The manuscript offers several novel perspectives on periodontal health in primary dentition, notably finding higher bone loss rates in maxillary canines (36% incidence) rather than molars, and revealing that dental treatments in the assessed teeth correlate with increased bone loss regardless of restoration quality, likely due to biological width violations. Surprisingly, despite previous literature, no correlation was found between socioeconomic status and bone loss in this Israeli population, potentially due to universal children’s dental care implementation in 2010. Additionally, this study identifies a weak but statistically significant correlation between age and the occurrence and severity of bone loss, suggesting that as children grow older, the risk of bone loss increases slightly. These insights emphasize the need for further research to understand better and address alveolar bone loss in primary dentition, considering its implications for future dental health.

Conclusions

Pediatric dentists may observe early alveolar bone loss in the primary dentition of up to 52.5% of the Israeli pediatric population as an initial sign of periodontal disease.
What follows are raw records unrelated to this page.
(** Success. When every target follows the protocol and both phases have
    time, every result is STARTED. *)
Theorem all_cooperative_start peers b :
  fresh_peers peers → Forall cooperative peers → (∀ i, 2 ≤ b i) →
  ∃ rs cs, inject_two_phase peers b = (rs, cs) ∧ ir_container_id <$> rs = task_ids peers ∧
    Forall (λ r, ir_status r = INJECT_STARTED) rs.
Proof.
  intros Hf Hc Hb. rewrite Forall_forall in Hc. unfold inject_two_phase.
  destruct (mapM_total (λ x : option (result string ContainerInjectResult) * Conn, a ← x.1; Some (a, x.2))
    ((λ p, inject_prepare_one p (p_conn p)) <$> peers)) as [l Hd].
  { intros x (p & -> & Hp)%list_elem_of_fmap. destruct (cooperative_prepare p (Hc p Hp)) as (c & -> & _). simpl. eauto. }
  fold (all_done ((λ p, inject_prepare_one p (p_conn p)) <$> peers)) in Hd. rewrite Hd.
  destruct (all_done_lookup _ _ Hd) as [Hlen Hl]. rewrite length_fmap in Hlen.
  assert (∀ i x, l !! i = Some x → ∃ cid, x.1 = Ok cid ∧ incoming x.2 = [Some Started] ∧ write_ok x.2 = []) as Hok.
  { intros i x Hi. destruct (lookup_lt_is_Some_2 peers i) as [p Hp]; [rewrite <- Hlen; by eapply lookup_lt_Some|].
    destruct (Hl i (inject_prepare_one p (p_conn p))) as (a & E1 & E2); [by rewrite list_lookup_fmap, Hp|].
    destruct (cooperative_prepare p) as (c & Ec & Hinc & Hw); [by apply Hc; eapply list_elem_of_lookup_2|].
    rewrite Ec in E1, E2. simpl in *. rewrite Hi in E2. injection E1 as <-. injection E2 as ->. eauto. }
  assert (failed_of l = []) as Ef.
  { destruct (failed_of l) as [|e es] eqn:Ef; [done|].
    assert (e ∈ failed_of l) as He by (rewrite Ef; by left).
    apply list_elem_of_omap in He as ([r c] & Hin & Hr). apply list_elem_of_lookup in Hin as [i Hi].
    destruct (Hok i _ Hi) as (cid & Ec & _). simpl in Ec. by subst r. }
  rewrite Ef.
  destruct (mapM_total (λ x : option (result string ContainerInjectResult) * Conn, a ← x.1; Some (a, x.2))
    (imap (λ i, commit_one (b i)) l)) as [k Hk].
  { intros x Hx. apply list_elem_of_lookup in Hx as [i Hx]. rewrite list_lookup_imap in Hx.
    apply fmap_Some in Hx as ([r c] & Hi & ->). destruct (Hok i _ Hi) as (cid & Ec & Hinc & Hw). simpl in *. subst r.
    unfold commit_one. simpl. destruct (cooperative_commit cid c (b i) Hinc Hw (Hb i)) as [c' ->]. simpl. eauto. }
  fold (all_done (imap (λ i, commit_one (b i)) l)) in Hk. rewrite Hk.
  eexists _, _. split; [done|]. split.
  - by rewrite (committed_ids _ _ _ Hk), (prepared_ids _ _ Hf Hd).
  - destruct (all_done_lookup _ _ Hk) as [Hlk Hkl]. rewrite length_imap in Hlk.
    apply Forall_fmap, Forall_lookup. intros i x Hx.
    destruct (lookup_lt_is_Some_2 l i) as [[r c] Hi]; [rewrite <- Hlk; by eapply lookup_lt_Some|].
    destruct (Hkl i (commit_one (b i) (r, c))) as (a & Ea & Ex); [by rewrite list_lookup_imap, Hi|].
    destruct (Hok i _ Hi) as (cid & Ec & Hinc & Hw). simpl in *. subst r. unfold commit_one in Ea. simpl in Ea.
    destruct (cooperative_commit cid c (b i) Hinc Hw (Hb i)) as [c' E']. rewrite E' in Ea. simpl in Ea.
    injection Ea as <-. rewrite Hx in Ex. injection Ex as ->. done.
Qed.
Definition overlay_targets (recorded : list WarmForkTarget) (p : WarmForkParams) : option WarmForkParams :=
  if bool_decide (recorded = []) then Some p
  else if bool_decide (target_names recorded = target_names (targets p))
  then Some (mkParams (Types.task_id p) (resolve_target recorded <$> targets p)
               (prepare_timeout_ms p) (commit_timeout_ms p))
  else None.

(** ** The injection request and the check of the response *)
Definition container_task (p : WarmForkParams) (t : WarmForkTarget) : ContainerTask :=
  mkTask (container_id t) (socket_path t) (default "" (Types.task_id p)) (Types.env_overrides t) (Types.context t).

Definition inject_requests (p : WarmForkParams) : list ContainerTask := container_task p <$> targets p.

Definition inject_accepted (tasks : list ContainerTask) (results : list ContainerInjectResult) : bool :=
  bool_decide (length results = length tasks) &&
  bool_decide ((list_to_set (ir_container_id <$> results) : gset string)
                 = list_to_set (ct_container_id <$> tasks)) &&
  forallb (λ r, bool_decide (ir_status r = INJECT_STARTED)) results.

(** ** What an accepted injection means

    The whole exchange as the target saw it, and what was written to it. *)
Definition took_part (autonomous : bool) (p : Peer) (c : Conn) : Prop :=
  ∃ caps rest, protocol_version caps = PROTOCOL_VERSION ∧
    if autonomous
    then incoming (p_conn p) = Some (CapabilitiesMsg caps) :: Some Started :: rest ∧ attempted c = [Commit]
    else incoming (p_conn p) = Some (CapabilitiesMsg caps) :: Some Ready :: Some Started :: rest ∧
         attempted c = [prepare_msg p; Commit].

Lemma autonomous_one_spec p o c' :
  attempted (p_conn p) = [] → inject_autonomous_one p (p_conn p) = (o, c') →
  (∀ cid, o = Some (Ok cid) → cid = ct_container_id (p_task p) ∧ took_part true p c') ∧
  (∀ r, o = Some (Err r) → ir_status r ≠ INJECT_STARTED).
Proof.
  intros Ha. unfold inject_autonomous_one. unfold mbind at 1, P_bind.
  destruct (connect_in_ns p (p_conn p)) as [oc c1] eqn:E1.
  destruct (connect_inv _ _ _ _ E1) as (I1 & A1 & _). rewrite Ha in A1.
  destruct oc as [[e|]|]; [unfold mret, P_ret; intros [= <- <-]; split; [done|]; by intros r [= <-]; destruct e| |by intros [= <- <-]].
  unfold mbind at 1, P_bind. destruct (read_and_verify_capabilities c1) as [ok c2] eqn:E2.
  destruct (capabilities_inv _ _ _ E2) as (A2 & Hcap). rewrite A1 in A2.
  destruct ok as [[|]|]; simpl; [|unfold mret, P_ret; intros [= <- <-]; split; [done|by intros r [= <-]]|by intros [= <- <-]].
  destruct (Hcap eq_refl) as (caps & Hi & Hv). intros E.
  destruct (commit_one_spec (ct_container_id (p_task p)) c2 o c' E) as (_ & Hok & Herr). split.
  - intros cid Ho. destruct (Hok cid Ho) as (-> & Hat & Hin). split; [done|]. exists caps, (incoming c').
    rewrite A2 in Hat. rewrite <- I1, Hi, Hin. done.
  - intros r Ho. by destruct (Herr r Ho).
Qed.

Lemma all_started_Ok (k : list (result string ContainerInjectResult * Conn)) i r c :
  (∀ e, r = Err e → ir_status e ≠ INJECT_STARTED) →
  k !! i = Some (r, c) → Forall (λ r, ir_status r = INJECT_STARTED) (to_result <$> k) → ∃ cid, r = Ok cid.
Proof.
  intros He Hk Hs. rewrite Forall_fmap, Forall_lookup in Hs. specialize (Hs i _ Hk). simpl in Hs.
  destruct r as [cid|e]; [eauto|]. by destruct (He e eq_refl).
Qed.

Lemma timed_out_started st ph peers i p (Q : Prop) :
  Forall (λ r, ir_status r = INJECT_STARTED) (timed_out st ph peers) → peers !! i = Some p →
  st ≠ INJECT_STARTED → Q.
Proof.
  unfold timed_out. rewrite Forall_fmap, Forall_lookup. intros Hs Hi Hst. by specialize (Hs i p Hi).
Qed.

Lemma autonomous_started peers rs cs :
  fresh_peers peers → inject_autonomous peers = (rs, cs) → Forall (λ r, ir_status r = INJECT_STARTED) rs →
  each peers cs (took_part true).
Proof.
  intros Hf. unfold inject_autonomous. destruct (all_done _) as [l|] eqn:Hd; intros [= <- <-] Hs i p c Hi Hc.
  - destruct (all_done_lookup _ _ Hd) as [_ Hl].
    destruct (Hl i (inject_autonomous_one p (p_conn p))) as (r & E1 & E2); [by rewrite list_lookup_fmap, Hi|].
    destruct (inject_autonomous_one p (p_conn p)) as [o c0] eqn:E. simpl in *. subst o.
    rewrite list_lookup_fmap, E2 in Hc. injection Hc as <-.
    destruct (autonomous_one_spec p (Some r) c0) as [Hok Herr]; [by apply Hf; eapply list_elem_of_lookup_2|done|].
    destruct (all_started_Ok l i r c0) as [cid ->]; [|done..|by destruct (Hok cid eq_refl)].
    intros e ->. by apply Herr.
  - by eapply timed_out_started.
Qed.
(* ===== verification/StorageOps.v ===== *)
(** * Attaching and detaching the storages of containers

    [vmm/sandbox/src/storage/mod.rs] on the device graph of a sandbox:
    [attach_storage] with its handlers for block devices, bind mounts, overlays
    and tmpfs volumes on virtiofs and virtio-blk, the release of references and
    the collection of unused storages; [get_fstype] of [storage/utils.rs]. *)
From S2P Require Import Prelude Strs Storage Types GuestFile GuestScan Mount Inject Annotations Box BlockImage.
Open Scope box_scope.

Definition KUASAR_STATE_DIR : string := "/run/kuasar/state".
Definition KUASAR_GUEST_SHARE_DIR : string := "/run/kuasar/storage/containers/".
Definition SHARED_DIR_SUFFIX : string := "shared".
Definition DRIVEREPHEMERALTYPE : string := "ephemeral".
Definition DRIVER_GUEST_FILE : string := "guest-file".

Section storages.
Context `{HashOrder} (ow : Outside).

Definition get_sandbox_shared_path (b : Sandbox) : string := sb_base_dir b +:+ "/" +:+ SHARED_DIR_SUFFIX.

(** [u32]: the counter wraps in the release profile. *)
Definition increment_and_get_id : M Box N :=
  set_self (λ b, set_id_generator (uwrap 32 (sb_id_generator b + 1)) b);;
  self sb_id_generator.

(** *** [get_fstype]: the TYPE line of [blkid] *)
Fixpoint fstype_line (ls : list string) : option string :=
  match ls with
  | [] => None
  | l :: ls =>
      match split "=" l with
      | [k; v] => if bool_decide (k = "TYPE") then Some v else fstype_line ls
      | _ => fstype_line ls
      end
  end.

Definition blkid_cmd (path : string) : Action :=
  Run ["blkid"; "-p"; "-s"; "TYPE"; "-s"; "PTTYPE"; "-o"; "export"; path].

Definition get_fstype (path : string) : M Box (result string SbError) :=
  do? must (blkid_cmd path);;
  mret (match fstype_line (lines (blkid_output ow path)) with
        | Some t => Ok t
        | None => Err (Failed (blkid_cmd path))
        end).

(** ** Reusing a storage *)
Definition is_ro (m : Mount) : bool := bool_decide ("ro" ∈ m_options m).
Definition ro_options (m : Mount) : list string := if is_ro m then ["ro"] else [].

(** Change the storage that [find_reusable_storage] finds, if any. *)
Definition on_reusable (m : Mount) (rootfs : bool) (f : Storage → Storage) (l : list Storage) : list Storage :=
  match find_reusable_storage_index l m rootfs with
  | Some i => alter f i l
  | None => l
  end.

Definition push_storage (container_id : string) (s : Storage) : M Box (result unit SbError) :=
  set_self (set_storages (λ l, l ++ [refer container_id s]));;
  mret (Ok tt).

(** ** The handlers *)
Definition handle_block_device (id container_id : string) (m : Mount) : M Box (result unit SbError) :=
  if bool_decide (m_source m = "") then mret (Err InvalidArgument) else
  n ← increment_and_get_id;
  let device_id := "blk" +:+ pretty n in
  do? must (HotAttach device_id (m_source m) (is_ro m));;
  let! t := get_fstype (m_source m) in
  push_storage container_id
    (mkStorage (m_source m) (m_type m) id (Some device_id) ∅ true (attach_addr ow device_id).2
       (to_driver_string (from_bus_type (attach_addr ow device_id).1)) [] t (ro_options m)
       (KUASAR_GUEST_SHARE_DIR +:+ id) None None false (Some ("block:" +:+ m_source m))).

Definition handle_bind_mount (id container_id : string) (m : Mount) : M Box (result unit SbError) :=
  if bool_decide (m_source m = "") then mret (Err InvalidArgument) else
  shared ← self get_sandbox_shared_path;
  let dest := shared +:+ "/" +:+ id in
  d ← host (IsDir (m_source m));
  do? (if d : bool then must (CreateDirAll dest)
       else r ← host (IsRegular (m_source m));
            if r : bool then must (CreateFile dest) else mret (Err InvalidArgument));;
  do? must (BindMount (m_source m) dest (retain (λ o, negb (is_propagation_option o)) (m_options m)));;
  push_storage container_id
    (mkStorage (m_source m) (m_type m) id None ∅ false "" "" [] "bind" (ro_options m)
       (KUASAR_STATE_DIR +:+ "/" +:+ id) None None false (Some ("bind:" +:+ m_source m))).

Definition overlay_identity (m : Mount) : option string :=
  lower ← extract_lower_dirs (m_options m); Some ("overlay:" +:+ lower).

Definition handle_overlay_mount (id container_id : string) (m : Mount) : M Box (result unit SbError) :=
  if bool_decide (m_source m = "") then mret (Err InvalidArgument) else
  shared ← self get_sandbox_shared_path;
  let dest := shared +:+ "/" +:+ id in
  do? must (CreateDirAll dest);;
  do? must (MountRootfs (m_type m) (m_source m) (m_options m) dest);;
  push_storage container_id
    (mkStorage (m_source m) (m_type m) id None ∅ false "" "" [] "bind" (ro_options m)
       (KUASAR_STATE_DIR +:+ "/" +:+ id) (extract_lower_dirs (m_options m)) None false (overlay_identity m)).

Definition handle_tmpfs_mount (id container_id : string) (m : Mount) (mi : MountInfo) : M Box (result unit SbError) :=
  push_storage container_id
    (mkStorage (m_source m) (m_type m) id None ∅ true "tmpfs" DRIVEREPHEMERALTYPE [] "tmpfs"
       (ro_options m ++ retain (λ o, starts_with o "size=" || is_propagation_option o) (mi_options mi))
       (KUASAR_GUEST_SHARE_DIR +:+ id) None None false (Some ("tmpfs:" +:+ m_source m))).

(** *** virtio-blk *)

(** Shared templates with reflink use xfs. *)
Definition image_fs (b : Sandbox) : BlockFs :=
  if bool_decide (r_lease_mode (sb_restore b) = Some Shared) && enable_reflink_cow (sb_policy b) then Xfs else Ext4.

(** Attach a prepared image and record it. *)
Definition attach_image (a : BlockArtifact) (id container_id host_source : string) (m : Mount) (lower : option string)
  : M Box (result unit SbError) :=
  n ← increment_and_get_id;
  let! x := attach_block ow a ("blk" +:+ pretty n) (is_ro m) in
  push_storage container_id
    (into_storage x host_source (m_type m) id (ro_options m) (KUASAR_GUEST_SHARE_DIR +:+ id) lower).

Definition handle_overlay_mount_blk (id container_id : string) (m : Mount) : M Box (result unit SbError) :=
  if bool_decide (m_source m = "") then mret (Err InvalidArgument) else
  b ← self Datatypes.id;
  let overlay_dir := sb_base_dir b +:+ "/overlay-" +:+ id in
  do? must (CreateDirAll overlay_dir);;
  try? must (MountRootfs (m_type m) (m_source m) (m_options m) overlay_dir) else may (RemoveDirAll overlay_dir);;
  r ← prepare ow (mkPrepare overlay_dir (sb_base_dir b +:+ "/" +:+ id +:+ ".img") (image_fs b)
                    (overlay_image_fallback_size_mb (sb_policy b))
                    (block_image_size_overhead_percent (sb_policy b)) (overlay_identity m) (is_ro m));
  may (Unmount overlay_dir);;
  may (RemoveDirAll overlay_dir);;
  match r with
  | Err e => mret (Err e)
  | Ok a => attach_image a id container_id (m_source m) m (extract_lower_dirs (m_options m))
  end.

(** The record of content that was pushed into the guest. *)
Definition guest_file_storage (id source dest : string) (m : Mount) : Storage :=
  mkStorage source (m_type m) id None ∅ false "" DRIVER_GUEST_FILE [] "bind" (ro_options m) dest None None false
    (Some ("bind:" +:+ source)).

(** [join_guest_component(KUASAR_STATE_DIR, id)?] *)
Definition guest_dest (id : string) : result string SbError :=
  match join_guest_component KUASAR_STATE_DIR id with Ok p => Ok p | Err _ => Err InvalidArgument end.

Definition with_guest {A} (m : M Box (result A SbError)) : M Box (result A SbError) :=
  c ← self sb_client;
  if c : bool then m else mret (Err NoClient).

Definition inject_small_dir (id container_id : string) (source dest : string) (m : Mount)
  : M Box (result unit SbError) :=
  with_guest (
    do? must (InjectDir dest);;
    push_storage container_id (guest_file_storage id source dest m)).

Definition handle_bind_mount_blk (id container_id : string) (m : Mount) (rootfs : bool)
  : M Box (result unit SbError) :=
  if bool_decide (m_source m = "") then mret (Err InvalidArgument) else
  let source := m_source m in
  b ← self Datatypes.id;
  do? must (Lstat source);;
  match lstat_of ow source with
  | KSymlink | KOther => mret (Err InvalidArgument)
  | KFile mode =>
      if rootfs then mret (Err InvalidArgument) else
      do? must (ReadFile source);;
      match guest_dest id with
      | Err e => mret (Err e)
      | Ok dest =>
          with_guest (
            do? must (PushFile dest (N.land mode 511));;
            push_storage container_id (guest_file_storage id source dest m))
      end
  | KDir t =>
      match scan_dir t with
      | Err _ => mret (Err BadScan)
      | Ok scan =>
          if (file_count scan <=? small_dir_max_files (sb_policy b))%nat
             && (total_bytes scan <=? small_dir_max_bytes (sb_policy b))%N
          then if rootfs then mret (Err InvalidArgument) else
               match guest_dest id with
               | Err e => mret (Err e)
               | Ok dest => inject_small_dir id container_id source dest m
               end
          else if negb (allow_large_bind_mount (sb_policy b)) then mret (Err InvalidArgument) else
               let! a := prepare ow (mkPrepare source (sb_base_dir b +:+ "/" +:+ id +:+ ".img") (image_fs b)
                                       (bind_image_fallback_size_mb (sb_policy b))
                                       (block_image_size_overhead_percent (sb_policy b))
                                       (Some ("bind:" +:+ source)) (is_ro m)) in
               attach_image a id container_id source m None
      end
  end.

(** ** [attach_storage] *)
Definition call_adopt_container (old_id new_id : string) : M Box (result unit SbError) :=
  with_guest (must (AdoptContainer old_id new_id)).

(** Bind mounts and overlays, by backend; anything else is left to the guest. *)
Definition attach_by_type (id container_id : string) (m : Mount) (rootfs : bool) : M Box (result unit SbError) :=
  if is_bind_shm m then mret (Ok tt) else
  b ← self Datatypes.id;
  if is_bind m then
    if sb_virtio_blk b then handle_bind_mount_blk id container_id m rootfs else handle_bind_mount id container_id m
  else if is_overlay m then
    if sb_virtio_blk b then handle_overlay_mount_blk id container_id m else handle_overlay_mount id container_id m
  else mret (Ok tt).

Definition attach_new_storage (container_id : string) (m : Mount) (rootfs : bool) : M Box (result unit SbError) :=
  n ← increment_and_get_id;
  let id := "storage" +:+ pretty n in
  blk ← host (IsBlockDevice (m_source m));
  if blk : bool then handle_block_device id container_id m else
  let! mi := (if contains (m_source m) "kubernetes.io~empty-dir"
              then do? must (MountInfoOf (m_source m));; mret (Ok (mountinfo_of ow (m_source m)))
              else mret (Ok None)) in
  match mi with
  | Some x =>
      if bool_decide (fs_type x = "tmpfs") && contains (mi_mount_point x) "kubernetes.io~empty-dir"
      then handle_tmpfs_mount id container_id m x
      else attach_by_type id container_id m rootfs
  | None => attach_by_type id container_id m rootfs
  end.

Definition attach_storage (container_id : string) (m : Mount) (rootfs : bool) : M Box (result unit SbError) :=
  b ← self Datatypes.id;
  let orphans := r_orphan_container_ids (sb_restore b) in
  match (if bool_decide (orphans = []) then None else find_orphan_for_mount (sb_storages b) orphans m rootfs) with
  | Some (orphan, _) =>
      do? call_adopt_container orphan container_id;;
      set_self (set_storages (on_reusable m rootfs (λ s, refer container_id (defer orphan s))));;
      set_self (λ b, set_restore (set_orphans (retain (λ i, negb (bool_decide (i = orphan)))
                                    (r_orphan_container_ids (sb_restore b))) (sb_restore b)) b);;
      mret (Ok tt)
  | None =>
      match find_reusable_storage_index (sb_storages b) m rootfs with
      | Some _ => set_self (set_storages (on_reusable m rootfs (refer container_id)));; mret (Ok tt)
      | None => attach_new_storage container_id m rootfs
      end
  end.

(** ** Releasing storages *)
Definition detach_storage (s : Storage) : M Box (result unit SbError) :=
  match device_id s with
  | Some did =>
      do? must (HotDetach did);;
      if owned_by_runtime s then
        match from_storage s with
        | None => mret (Err InvalidArgument)
        | Some a => release_artifact a
        end
      else mret (Ok tt)
  | None =>
      if bool_decide (driver s = DRIVER_GUEST_FILE) then mret (Ok tt) else
      if bool_decide (fstype s = "bind") then
        shared ← self get_sandbox_shared_path;
        let mp := shared +:+ "/" +:+ s_id s in
        do? must (Unmount mp);;
        d ← host (IsDir mp);
        if d : bool then must (RemoveDir mp) else must (RemoveFile mp)
      else mret (Ok tt)
  end.

(** The loop over the storages that were unused when it began. *)
Fixpoint detach_all (l : list Storage) : M Box (result unit SbError) :=
  match l with
  | [] => mret (Ok tt)
  | s :: l =>
      do? detach_storage s;;
      set_self (set_storages (retain (λ x, negb (bool_decide (s_id x = s_id s)))));;
      detach_all l
  end.

Definition gc_storages : M Box (result unit SbError) :=
  l ← self sb_storages;
  detach_all (retain (λ s, bool_decide (ref_count s = 0%N)) l).

(** [iter_mut().find(..)] *)
Fixpoint defer_first (container_id : string) (m : Mount) (l : list Storage) : list Storage :=
  match l with
  | [] => []
  | s :: l =>
      if is_for_mount s m && bool_decide (is_Some (ref_container s !! container_id))
      then defer container_id s :: l
      else s :: defer_first container_id m l
  end.

Definition deference_storage (container_id : string) (m : Mount) : M Box (result unit SbError) :=
  set_self (set_storages (defer_first container_id m));;
  gc_storages.

Definition deference_container_storages (container_id : string) : M Box (result unit SbError) :=
  set_self (set_storages (fmap (defer container_id)));;
  gc_storages.
End storages.
(* ===== verification/Handlers.v ===== *)
(** * Adding, updating and removing containers

    [vmm/sandbox/src/container/handler/]: a chain of handlers, each with a
    rollback, run in order; when one fails the ones that finished are rolled
    back in reverse. [append_container], [update_container] and
    [remove_container] of [vmm/sandbox/src/sandbox.rs], [hot_attach_pipe] of
    [io.rs] and [write_file_atomic] of [utils.rs]. *)
From S2P Require Import Prelude Strs Storage Types GuestFile GuestScan Mount Inject Annotations Box BlockImage StorageOps.
Open Scope box_scope.

(** ** Handler chains *)
Class Handler (T S E : Type) := {
  handle : T → M S (result unit E);
  rollback : T → M S (result unit E)
}.

Section chain.
Context {T S E : Type} `{Handler T S E}.

(** The loop of [HandlerChain::handle] from index [i]: the error, if any, and
    [finished_index]. *)
Fixpoint run_handlers (i finished : nat) (hs : list T) : M S (option E * nat) :=
  match hs with
  | [] => mret (None, finished)
  | h :: hs =>
      r ← handle h;
      match r with
      | Ok _ => run_handlers (i + 1) i hs
      | Err e => mret (Some e, finished)
      end
  end.

Fixpoint rollback_all (hs : list T) : M S unit :=
  match hs with
  | [] => mret tt
  | h :: hs => _ ← rollback h; rollback_all hs
  end.
(* ===== verification/DeviceGraph.v ===== *)
(** * The device graph over the life of a sandbox

    Every storage of a sandbox keeps its own id and its own device, the device
    of a storage is plugged into the VM, and an image the runtime owns has a
    file to remove: an invariant of adding, updating and removing containers,
    as long as the 32-bit counter the names are drawn from has not wrapped. *)
From S2P Require Import Prelude Strs Storage Types GuestFile GuestScan Mount Inject Annotations Box BlockImage StorageOps Handlers BoxCalm StorageProps.

(** ** The invariant *)

(** The devices in the VM after the calls of a log. *)
Definition plug (P : gset string) (e : Action * bool) : gset string :=
  match e with
  | (HotAttach d _ _, true) | (HotAttachPipe d _, true) => {[d]} ∪ P
  | (HotDetach d, true) => P ∖ {[d]}
  | _ => P
  end.
Definition plugged (log : list (Action * bool)) : gset string := foldl plug ∅ log.

(** What the invariant sees of a storage. *)
Record Slot := mkSlot { sl_id : string; sl_dev : option string; sl_image : bool }.
Definition slot (s : Storage) : Slot :=
  mkSlot (s_id s) (device_id s) (negb (owned_by_runtime s) || bool_decide (is_Some (cleanup_path s))).

Record slots_ok (n : N) (P : gset string) (g : list Slot) : Prop := {
  so_ids : NoDup (sl_id <$> g);
  so_id : ∀ s, s ∈ g → ∃ k, (k ≤ n)%N ∧ sl_id s = "storage" +:+ pretty k;
  so_dev : ∀ s d, s ∈ g → sl_dev s = Some d → (∃ k, (k ≤ n)%N ∧ d = "blk" +:+ pretty k) ∧ d ∈ P;
  so_own : ∀ s s', s ∈ g → s' ∈ g → sl_dev s = sl_dev s' → is_Some (sl_dev s) → s = s';
  so_image : ∀ s, s ∈ g → sl_image s = true
}.

Definition is_pipe (d : string) : Prop := ∃ n : N, d = "virtioserial" +:+ pretty n.
Definition pipes_ok (c : KuasarContainer) : Prop :=
  Forall is_pipe (kc_io_devices c) ∧ Forall (λ k, Forall is_pipe (kp_io_devices k)) (kc_processes c).

Definition gen (x : Box) : N := sb_id_generator (bx x).

Record graph_ok (x : Box) : Prop := {
  go_gen : (gen x ≤ u32_max)%N;
  go_slots : slots_ok (gen x) (plugged (bx_log x)) (slot <$> sb_storages (bx x));
  go_pipes : map_Forall (λ _, pipes_ok) (sb_containers (bx x))
}.

(** *** Changes to the slots *)
Lemma slots_mono n n' P P' g :
  (n ≤ n')%N → (∀ d k, d = "blk" +:+ pretty (k : N) → d ∈ P → d ∈ P') → slots_ok n P g → slots_ok n' P' g.
Proof.
  intros Hn HP [A B C D E]. split; try done.
  - intros s Hs. destruct (B s Hs) as (k & ? & ?). exists k. split; [lia|done].
  - intros s d Hs Hd. destruct (C s d Hs Hd) as ((k & ? & Hk) & Hp). split; [exists k; split; [lia|done]|by eapply HP].
Qed.

Lemma slots_sublist n P g g' : sublist g' g → slots_ok n P g → slots_ok n P g'.
Proof.
  intros Hg [A B C D E]. assert (∀ s, s ∈ g' → s ∈ g) as Hi by (intros; by eapply elem_of_sublist). split; eauto.
  eapply sublist_NoDup; [done|]. by apply fmap_sublist.
Qed.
This condition most frequently occurs in the maxillary arch, particularly at the distal sites of canines and restored teeth. Among the 120 participants, 63 were found to have at least one site with definite bone loss. The left maxillary canine was the most affected tooth, with a 36% occurrence rate of definite bone loss. No correlation was found between socioeconomic level and the incidence of definite bone loss in the primary dentition of the Israeli pediatric population.